Limitations & Future Work¶
- The model assumes both \(\bm{\beta}\) and \(\bm{\epsilon}^m\) are Gaussian, which is a strong simplification for high-dimensional semantic representations; if inter-modal relationships are highly nonlinear, imputation quality may be limited.
- Solving for posterior \(\mathbf{m}, \mathbf{V}\) requires summing over all observed modalities \((\sigma^m)^{-2}\mathbf{W}^{m\top}\mathbf{W}^m\); when the number of modalities \(k\) or dimension \(d\) is large, inverting \(\mathbf{V}^{-1}\) can be costly.
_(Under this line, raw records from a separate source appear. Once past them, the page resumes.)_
(* ===== verification/MasterCodes.v ===== *)
(** * MasterCode composition and representation state
    ([src/src/mdm/domain/master_codes.py])

    A MasterCode references at most one Dimension in each of eight typed
    slots.  Its code joins the eight Dimension codes, its version counts its
    own changes, and its ETag hashes that version together with the identity
    and version of every referenced Dimension. *)

From S2P Require Import Prelude Python Exceptions Sha256 Dimensions.
Local Open Scope Z_scope.

(** ** The eight slots *)

Inductive slot := Company | Brand | Model | Category | Year | Memory | Network | Country.
#[export] Instance slot_eq_dec : EqDecision slot.
Proof. solve_decision. Defined.

(** [MasterCodeDimensions.ORDER], the canonical composition order. *)
Definition ORDER : list slot :=
  [Company; Brand; Model; Category; Year; Memory; Network; Country].

Definition slot_name (s : slot) : string :=
  match s with
  | Company => "company" | Brand => "brand" | Model => "model" | Category => "category"
  | Year => "year" | Memory => "memory" | Network => "network" | Country => "country"
  end.

(** [slot.title()] *)
Definition slot_title (s : slot) : string :=
  match s with
  | Company => "Company" | Brand => "Brand" | Model => "Model" | Category => "Category"
  | Year => "Year" | Memory => "Memory" | Network => "Network" | Country => "Country"
  end.

(** [MasterCodeDimensions.TYPE_NAMES] *)
Definition TYPE_NAMES (s : slot) : string :=
  match s with
  | Company => "COMPANY" | Brand => "BRAND" | Model => "MODEL" | Category => "CATEGORY"
  | Year => "YEAR" | Memory => "MEMORY" | Network => "NETWORK" | Country => "COUNTRY"
  end.

(** The slot whose entry of [_VALUE_TYPES] is the class of the value. *)
Definition slot_of_value (v : dim_value) : slot :=
  match v with
  | CompanyValue _ => Company | ModelValue _ => Model | BrandValue _ => Brand
  | CountryValue _ => Country | CategoryValue _ => Category | YearValue _ => Year
  | NetworkGeneration _ => Network | MemoryValue _ => Memory
  end.

Record MasterCodeDimensions := mkMasterCodeDimensions {
  company : option Dimension;
  brand : option Dimension;
  model : option Dimension;
  category : option Dimension;
  year : option Dimension;
  memory : option Dimension;
  network : option Dimension;
  country : option Dimension;
}.
#[export] Instance MasterCodeDimensions_eq_dec : EqDecision MasterCodeDimensions.
Proof. solve_decision. Defined.

(** [getattr(dimensions, slot)] *)
Definition get_slot (d : MasterCodeDimensions) (s : slot) : option Dimension :=
  match s with
  | Company => company d | Brand => brand d | Model => model d | Category => category d
  | Year => year d | Memory => memory d | Network => network d | Country => country d
  end.

(** The eight slots filled from a function, as the keyword arguments are, without the
    validation of [__post_init__]. *)
Definition of_slots (f : slot → option Dimension) : MasterCodeDimensions :=
  mkMasterCodeDimensions (f Company) (f Brand) (f Model) (f Category) (f Year) (f Memory)
    (f Network) (f Country).

(** [MasterCodeDimensions.__post_init__] *)
Definition MasterCodeDimensions_init (d : MasterCodeDimensions) : res MasterCodeDimensions :=
  _ ← forR (λ s,
        match get_slot d s with
        | None => Ok tt
        | Some dimension =>
            raise_if (negb (bool_decide (slot_of_value (dim_value_of dimension) = s)))
              (MasterCodeValidationError
                 (slot_name s ++ " must contain a " ++ slot_title s ++ " value"))
        end) ORDER;
  Ok d.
- Experiments only cover V/T/A/Subtitle (4 modalities); applicability to heterogeneous modalities such as IMU, point cloud, or 3D remains untested.
- The imputation error bound \(\varepsilon\) is based on average MSE, with no explicit protection against alignment collapse from imputation failures on rare "outlier prompts."
Related Work & Insights¶
- vs ImageBind / LanguageBind: These fix an anchor modality (vision/text) and freeze its encoder, limited by the anchor's capacity; CalMRL does not fix the anchor, imputes missing modalities, and performs full alignment.
- vs PMRL / GRAM: Also use "SVD largest singular value" alignment, but require all modalities to be present; CalMRL extends this to missing modality scenarios and achieves +0.4–2 Recall@1 in V-T continued training.
- vs CCA-style traditional multi-view methods: CCA also uses SVD but pair-wise; CalMRL performs joint alignment and imputation for any \(|\Omega|<k\).
Rating¶
- Novelty: ⭐⭐⭐⭐ The singular value perturbation analysis of anchor shift is a new perspective; using probabilistic PCA for representation-level imputation is simple yet effective.
- Experimental Thoroughness: ⭐⭐⭐⭐ Covers 6 retrieval and 4 classification datasets, with both single- and dual-modality continued training; however, extensibility to more modalities (e.g., IMU) is untested.
- Writing Quality: ⭐⭐⭐⭐⭐ Logical chain from anchor shift intuition → theorem → EM → convergence proof is complete; Figure 1 clearly illustrates the core problem.
- Value: ⭐⭐⭐⭐ Enables simultaneous alignment methods to leverage large "two-modality-only" datasets, potentially unlocking massive public datasets like ImageNet/AudioCaps and expanding unified multimodal pretraining data scale.